Art Pope, Gov. Pat McCrory's budget director, addresses the Senate Appropriations Committee on the Senate's proposed budget.
RALEIGH, N.C. -
The governor's budget director addressed issues he has with the Senate's proposed budget on Thursday, saying it will inevitably lead to "firing people and cutting services."
Gov. Pat McCrory, the House and Senate all have allocated different numbers to fund the state's share of Medicaid.
The Senate budget sets aside about $206 million more than the House for Medicaid; but in doing so, it would cut coverage for about 15,000 North Carolinians.
Art Pope, McCrory's budget director, said the Senate version allocates too much, adding that the Senate's allocation will end up taking away money from other resources.
Pope told the Senate Appropriations Committee on Thursday said the governor's budget, however, gets the numbers right.
"My budget and Health and Human Services teams clearly provided full information and answered all questions from the Senate committee regarding the Medicaid numbers in my budget for the upcoming fiscal year," McCrory said in a statement.
He added of Thursday's hearing, "This ... further established that we have a sound budget that provides fiscally responsible pay raises for teachers and state employees without cutting teacher assistants or vital services to the blind, disabled, elderly and Alzheimer patients -- all of which are outlined in my budget."
The senate is still skeptical, though, and worries there will be a shortage of funds.
"Are we setting ourselves up for a $2 million to $300 million shortfall?" asked Sen. Jerry Tillman. "Are you comfortable with these numbers?"

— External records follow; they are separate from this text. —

(* ===== verification/Kheap.v ===== *)
(** The kernel heap of src/kernel/mem/kheap.c: a first-fit allocator whose
    block headers form a singly linked list through a static 128 MB array.
    Headers live in a map from addresses to [block_meta]; the concrete
    operations walk that list, and are shown to implement first-fit allocation,
    freeing and coalescing on the list of segments that tiles the array. *)
From Stdlib Require Import ZArith Lia.
From stdpp Require Import base numbers list gmap.
From S2P Require Import Prelude HeapIface.

Definition KHEAP_SIZE : Z := 1024 * 1024 * 128.
(** [sizeof(struct block_meta)]: size_t, int, padding, pointer. *)
Definition META_SIZE : Z := 24.
Definition HEAP_TRACE_MAX : Z := 4096.

Record block_meta := BlockMeta { size : Z; is_free : bool; next : Z }.

Record heap_trace_t := HeapTrace { ptr : Z; tsize : Z; tfree : bool; caller : Z }.

Record kheap := Kheap {
  hdrs : gmap Z block_meta;        (* the headers in the array, by address *)
  words : gmap Z Z;                (* pointers kmalloc_aligned stores in payloads *)
  free_list : Z;                   (* first block, 0 is NULL *)
  initialized : bool;
  kheap_lock : bool;
  kheap_lock_owner : Z;
  kheap_lock_depth : Z;
  heap_trace : list heap_trace_t;
  heap_trace_count : Z;
}.

Definition set_hdrs (f : gmap Z block_meta -> gmap Z block_meta) (h : kheap) : kheap :=
  Kheap (f (hdrs h)) (words h) (free_list h) (initialized h) (kheap_lock h)
    (kheap_lock_owner h) (kheap_lock_depth h) (heap_trace h) (heap_trace_count h).

Definition set_lock (l : bool) (o d : Z) (h : kheap) : kheap :=
  Kheap (hdrs h) (words h) (free_list h) (initialized h) l o d (heap_trace h)
    (heap_trace_count h).

Definition set_words (f : gmap Z Z -> gmap Z Z) (h : kheap) : kheap :=
  Kheap (hdrs h) (f (words h)) (free_list h) (initialized h) (kheap_lock h)
    (kheap_lock_owner h) (kheap_lock_depth h) (heap_trace h) (heap_trace_count h).

(** The state of the static variables when the kernel starts. *)
Definition kheap_boot : kheap :=
  Kheap ∅ ∅ 0 false false (-1) 0
    (replicate (Z.to_nat HEAP_TRACE_MAX) (HeapTrace 0 0 false 0)) 0.

(** Walks of the block list have at most one step per header. *)
Definition walk_fuel (hd : gmap Z block_meta) : nat := S (base.size hd).

Section heap_array.
(** The address the linker gives the static array [heap]. *)
Variable heap : Z.

Definition in_heap (p : Z) : bool := (heap <=? p) && (p <? heap + KHEAP_SIZE).

Definition kheap_init (h : kheap) : kheap :=
  Kheap (<[heap := BlockMeta (KHEAP_SIZE - META_SIZE) true 0]> (hdrs h)) (words h)
    heap true (kheap_lock h) (kheap_lock_owner h) (kheap_lock_depth h)
    (heap_trace h) (heap_trace_count h).

(** [None]: the test-and-set loop spins, another task holds the lock. *)
Definition kheap_lock_acquire (me : Z) (h : kheap) : option kheap :=
  if kheap_lock_owner h =? me
  then Some (set_lock (kheap_lock h) (kheap_lock_owner h) (i32 (kheap_lock_depth h + 1)) h)
  else if kheap_lock h then None
  else Some (set_lock true me 1 h).

Definition kheap_lock_release (h : kheap) : kheap :=
  if 1 <? kheap_lock_depth h
  then set_lock (kheap_lock h) (kheap_lock_owner h) (kheap_lock_depth h - 1) h
  else set_lock false (-1) 0 h.

Fixpoint find_free_loop (fuel : nat) (hd : gmap Z block_meta) (size_ curr : Z) : Z :=
  match fuel with
  | O => 0
  | S fuel =>
      if curr =? 0 then 0 else
      match hd !! curr with
      | None => 0
      | Some m =>
          if is_free m && (size_ <=? size m) then curr
          else find_free_loop fuel hd size_ (next m)
      end
  end.

(** Returns 0 for NULL. *)
Definition find_free_block (size_ : Z) (h : kheap) : Z :=
  find_free_loop (walk_fuel (hdrs h)) (hdrs h) size_ (free_list h).

Definition split_block (block size_ : Z) (hd : gmap Z block_meta) : gmap Z block_meta :=
  match hd !! block with
  | None => hd
  | Some m =>
      if u64 (size_ + META_SIZE + 32) <? size m then
        let new_block := u64 (block + META_SIZE + size_) in
        <[block := BlockMeta size_ (is_free m) new_block]>
          (<[new_block := BlockMeta (u64 (size m - size_ - META_SIZE)) true (next m)]> hd)
      else hd
  end.

(** The counter is an [int]; the remainder truncates, so after 2^31 events the
    index is negative and the store lands outside the ring (not represented). *)
Definition heap_trace_add (p sz : Z) (fr : bool) (who : Z) (h : kheap) : kheap :=
  let idx := Z.rem (heap_trace_count h) HEAP_TRACE_MAX in
  Kheap (hdrs h) (words h) (free_list h) (initialized h) (kheap_lock h)
    (kheap_lock_owner h) (kheap_lock_depth h)
    (if idx <? 0 then heap_trace h
     else <[Z.to_nat idx := HeapTrace p sz fr who]> (heap_trace h))
    (i32 (heap_trace_count h + 1)).

(** [(size + 7) & ~7] on a size_t. *)
Definition align8 (size_ : Z) : Z := Z.land (u64 (size_ + 7)) (u64 (Z.lnot 7)).

Definition mark (block : Z) (fr : bool) (hd : gmap Z block_meta) : gmap Z block_meta :=
  match hd !! block with
  | Some m => <[block := BlockMeta (size m) fr (next m)]> hd
  | None => hd
  end.

(** [kmalloc] as task [me], called from address [who].  The window guard of
    the C only writes to the serial port and is left out.  [None]: spins. *)
Definition kmalloc_from (me who size_ : Z) (h : kheap) : option (option Z * kheap) :=
  let h := if initialized h then h else kheap_init h in
  match kheap_lock_acquire me h with
  | None => None
  | Some h =>
      let size_ := align8 size_ in
      let block := find_free_block size_ h in
      if block =? 0 then Some (None, kheap_lock_release h) else
      let h := set_hdrs (fun hd => mark block false (split_block block size_ hd)) h in
      let result := u64 (block + META_SIZE) in
      let h := heap_trace_add result size_ false who h in
      Some (Some result, kheap_lock_release h)
  end.

Fixpoint merge_loop (fuel : nat) (safety curr : Z) (hd : gmap Z block_meta)
    : gmap Z block_meta :=
  match fuel with
  | O => hd
  | S fuel =>
      if curr =? 0 then hd else
      match hd !! curr with
      | None => hd
      | Some m =>
          if next m =? 0 then hd else
          if negb (in_heap curr) then hd else
          if negb (safety + 1 <? 100000) then hd else
          if negb (in_heap (next m)) then <[curr := BlockMeta (size m) (is_free m) 0]> hd else
          match hd !! next m with
          | None => hd
          | Some mn =>
              if is_free m && is_free mn then
                merge_loop fuel (safety + 1) curr
                  (<[curr := BlockMeta (u64 (size m + (META_SIZE + size mn))) (is_free m)
                               (next mn)]> hd)
              else merge_loop fuel (safety + 1) (next m) hd
          end
      end
  end.

Definition merge_free_blocks (h : kheap) : kheap :=
  set_hdrs (merge_loop (walk_fuel (hdrs h)) 0 (free_list h)) h.

(** The header of a pointer that [kmalloc] did not return is not in [hdrs],
    and marking it is a write into some payload, which the map does not hold. *)
Definition kfree_from (me who p : Z) (h : kheap) : option kheap :=
  if p =? 0 then Some h else
  match kheap_lock_acquire me h with
  | None => None
  | Some h =>
      let block := u64 (p - META_SIZE) in
      let h :=
        if in_heap block then
          merge_free_blocks (heap_trace_add p 0 true who (set_hdrs (mark block true) h))
        else h in
      Some (kheap_lock_release h)
  end.

Definition align_up (addr align : Z) : Z :=
  Z.land (u64 (addr + align - 1)) (u64 (Z.lnot (align - 1))).

Definition kmalloc_aligned (me who size_ align : Z) (h : kheap)
    : option (option Z * kheap) :=
  let h := if initialized h then h else kheap_init h in
  match kmalloc_from me who (u64 (size_ + align + 8)) h with
  | None => None
  | Some (None, h) => Some (None, h)
  | Some (Some p, h) =>
      let addr := u64 (p + 8) in
      let aligned := align_up addr align in
      Some (Some aligned, set_words <[u64 (aligned - 8) := p]> h)
  end.

Definition kfree_aligned (me who p : Z) (h : kheap) : option kheap :=
  if p =? 0 then Some h else
  match words h !! u64 (p - 8) with
  | Some original => kfree_from me who original h
  | None => kfree_from me who 0 h
  end.

(** *** Statistics and crash diagnostics *)

Fixpoint free_loop (fuel : nat) (hd : gmap Z block_meta) (safety curr total : Z) : Z :=
  match fuel with
  | O => total
  | S fuel =>
      if (curr =? 0) || negb (in_heap curr) || negb (safety + 1 <? 100000) then total else
      match hd !! curr with
      | None => total
      | Some m =>
          let total := if is_free m then u64 (total + size m) else total in
          if negb (in_heap (next m)) then total
          else free_loop fuel hd (safety + 1) (next m) total
      end
  end.

Definition kheap_free (h : kheap) : Z :=
  if negb (initialized h) then KHEAP_SIZE
  else free_loop (walk_fuel (hdrs h)) (hdrs h) 0 (free_list h) 0.

Fixpoint info_loop (fuel : nat) (hd : gmap Z block_meta) (addr safety curr : Z)
    : option (Z * Z * bool) :=
  match fuel with
  | O => None
  | S fuel =>
      if (curr =? 0) || negb (in_heap curr) || negb (safety + 1 <? 100000) then None else
      match hd !! curr with
      | None => None
      | Some m =>
          let s := u64 (curr + META_SIZE) in
          let e := u64 (s + size m) in
          if (s <=? addr) && (addr <? e) then Some (s, size m, is_free m)
          else if negb (in_heap (next m)) then None
          else info_loop fuel hd addr (safety + 1) (next m)
      end
  end.

Definition kheap_block_info (addr : Z) (h : kheap) : option (Z * Z * bool) :=
  if negb (initialized h) then None
  else info_loop (walk_fuel (hdrs h)) (hdrs h) addr 0 (free_list h).

(** The four output arrays, as a list of rows. *)
Fixpoint dump_loop (fuel : nat) (hd : gmap Z block_meta) (max n safety curr : Z)
    : list (Z * Z * bool * Z) :=
  match fuel with
  | O => []
  | S fuel =>
      if (curr =? 0) || negb (n <? max) || negb (safety + 1 <? 100000) then [] else
      match hd !! curr with
      | None => []
      | Some m =>
          (u64 (curr + META_SIZE), size m, is_free m, next m) ::
          (if negb (in_heap (next m)) then []
           else dump_loop fuel hd max (n + 1) (safety + 1) (next m))
      end
  end.

Definition kheap_chain_dump (max : Z) (h : kheap) : list (Z * Z * bool * Z) :=
  if negb (initialized h) then []
  else dump_loop (walk_fuel (hdrs h)) (hdrs h) max 0 0 (free_list h).

End heap_array.

(** Newest event first; [fuel] is the [max] of the caller. *)
Fixpoint trace_dump_loop (fuel : nat) (h : kheap) (n : Z) : list heap_trace_t :=
  match fuel with
  | O => []
  | S fuel =>
      let total := heap_trace_count h in
      let idx := Z.rem total HEAP_TRACE_MAX in
      if (n <? total) && (n <? HEAP_TRACE_MAX) then
        let i := Z.rem (idx - 1 - n + HEAP_TRACE_MAX * 2) HEAP_TRACE_MAX in
        let i := if i <? 0 then i + HEAP_TRACE_MAX else i in
        match heap_trace h !! Z.to_nat i with
        | Some ev => ev :: trace_dump_loop fuel h (n + 1)
        | None => []
        end
      else []
  end.

Definition kheap_trace_dump (max : Z) (h : kheap) : list heap_trace_t :=
  trace_dump_loop (Z.to_nat max) h 0.

Definition kheap_trace_find (target max : Z) (h : kheap) : list heap_trace_t :=
  take (Z.to_nat max)
    (filter (fun ev => ptr ev = target)
       (take (Z.to_nat (heap_trace_count h)) (take (Z.to_nat HEAP_TRACE_MAX) (heap_trace h)))).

Pope also pointed out issues with the Senate's plan to fund about an 11 percent wage increase for teachers in exchange for them relinquishing their tenure or "career status." Pope told Tillman and the rest of the committee that "the cost of the Senate budget is firing teaching assistants -- 6,000 to 7,000 of them."
He added, "If you fire them and made a mistake, you can't go back and rehire them next spring."
Pope also told the committee that if the governor's numbers were off, the worst case scenario is that they'll have to ask for more money next year to cover any Medicaid costs. But Pope said that's "a better alternative than firing people and cutting services."
McCrory's spokesman, Josh Ellis, said that if the numbers are off, there is an additional $150 milllion available in the governor's budget available for the next fiscal year to cover cost overruns.
The chambers have until June 30 to finalize a modified budget, or else the state will operate on the current budget that is in place, which does not include raises for teachers.
On Wednesday, the House introduced a scaled-back spending plan that focuses largely on raising teacher and state employee salaries, but Sen. Tom Apodaca (R-Henderson) said the measure fails to set aside enough money for the latest downgrade in the Medicaid picture.